• **MATERIAL TO PROCESS**
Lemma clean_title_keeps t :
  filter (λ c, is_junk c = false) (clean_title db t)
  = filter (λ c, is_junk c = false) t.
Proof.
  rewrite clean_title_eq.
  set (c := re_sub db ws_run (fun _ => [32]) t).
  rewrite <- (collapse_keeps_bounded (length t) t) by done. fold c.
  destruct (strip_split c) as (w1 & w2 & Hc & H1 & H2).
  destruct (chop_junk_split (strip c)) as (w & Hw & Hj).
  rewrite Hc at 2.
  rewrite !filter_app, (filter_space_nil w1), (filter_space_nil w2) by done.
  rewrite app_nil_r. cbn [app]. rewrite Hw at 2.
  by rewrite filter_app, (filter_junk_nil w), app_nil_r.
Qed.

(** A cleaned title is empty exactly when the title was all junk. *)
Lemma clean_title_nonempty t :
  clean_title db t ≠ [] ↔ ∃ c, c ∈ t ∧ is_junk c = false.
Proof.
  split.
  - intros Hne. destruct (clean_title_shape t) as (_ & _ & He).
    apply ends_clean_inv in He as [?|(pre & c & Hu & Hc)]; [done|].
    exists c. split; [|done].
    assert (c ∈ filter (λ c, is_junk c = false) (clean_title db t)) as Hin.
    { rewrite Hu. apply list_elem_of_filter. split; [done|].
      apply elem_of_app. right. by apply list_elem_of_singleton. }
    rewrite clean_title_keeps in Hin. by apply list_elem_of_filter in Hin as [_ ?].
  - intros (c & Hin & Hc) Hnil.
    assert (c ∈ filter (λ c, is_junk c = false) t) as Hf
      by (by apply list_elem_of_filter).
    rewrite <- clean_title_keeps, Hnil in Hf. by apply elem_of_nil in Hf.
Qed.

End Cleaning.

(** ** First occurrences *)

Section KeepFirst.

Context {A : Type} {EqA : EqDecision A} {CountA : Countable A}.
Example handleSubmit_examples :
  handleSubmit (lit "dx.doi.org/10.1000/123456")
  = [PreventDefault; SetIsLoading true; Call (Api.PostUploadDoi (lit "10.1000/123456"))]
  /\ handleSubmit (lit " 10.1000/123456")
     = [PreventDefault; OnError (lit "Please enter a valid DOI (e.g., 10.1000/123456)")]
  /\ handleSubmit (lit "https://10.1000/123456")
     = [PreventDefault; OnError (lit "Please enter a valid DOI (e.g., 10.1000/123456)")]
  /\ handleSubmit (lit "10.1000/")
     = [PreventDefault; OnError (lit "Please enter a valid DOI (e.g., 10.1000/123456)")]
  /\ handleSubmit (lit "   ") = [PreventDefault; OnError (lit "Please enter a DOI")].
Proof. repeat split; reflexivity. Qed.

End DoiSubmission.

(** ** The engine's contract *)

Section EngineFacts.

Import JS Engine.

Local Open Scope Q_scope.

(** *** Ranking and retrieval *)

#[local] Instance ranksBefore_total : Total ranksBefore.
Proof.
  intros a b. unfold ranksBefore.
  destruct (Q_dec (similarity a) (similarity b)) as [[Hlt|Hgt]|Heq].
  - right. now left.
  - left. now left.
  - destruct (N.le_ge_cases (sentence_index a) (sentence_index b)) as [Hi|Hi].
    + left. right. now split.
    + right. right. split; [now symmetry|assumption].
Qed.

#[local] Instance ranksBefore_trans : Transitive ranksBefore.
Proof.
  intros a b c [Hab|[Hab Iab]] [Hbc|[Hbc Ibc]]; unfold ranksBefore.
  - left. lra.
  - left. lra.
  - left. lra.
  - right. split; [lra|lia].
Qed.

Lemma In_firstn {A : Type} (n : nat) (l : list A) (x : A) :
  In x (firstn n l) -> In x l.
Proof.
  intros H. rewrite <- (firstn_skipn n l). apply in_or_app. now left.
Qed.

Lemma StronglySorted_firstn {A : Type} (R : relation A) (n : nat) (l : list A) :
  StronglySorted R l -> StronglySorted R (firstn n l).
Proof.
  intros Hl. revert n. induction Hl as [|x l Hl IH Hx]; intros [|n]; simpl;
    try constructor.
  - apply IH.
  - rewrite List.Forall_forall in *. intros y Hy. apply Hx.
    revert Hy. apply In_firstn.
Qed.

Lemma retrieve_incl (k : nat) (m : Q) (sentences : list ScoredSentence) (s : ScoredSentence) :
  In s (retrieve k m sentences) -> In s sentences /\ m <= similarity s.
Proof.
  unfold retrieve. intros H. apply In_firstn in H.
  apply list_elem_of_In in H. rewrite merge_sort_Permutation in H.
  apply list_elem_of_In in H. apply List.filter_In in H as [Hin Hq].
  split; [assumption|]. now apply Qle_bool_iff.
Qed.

• **YOUR OBJECTIVE**
What are the lines above that hold the string "done"? Copy them.

• **PROBLEM SOLUTION**
  rewrite <- (collapse_keeps_bounded (length t) t) by done. fold c.
  rewrite !filter_app, (filter_space_nil w1), (filter_space_nil w2) by done.
    apply ends_clean_inv in He as [?|(pre & c & Hu & Hc)]; [done|].
    exists c. split; [|done].
    { rewrite Hu. apply list_elem_of_filter. split; [done|].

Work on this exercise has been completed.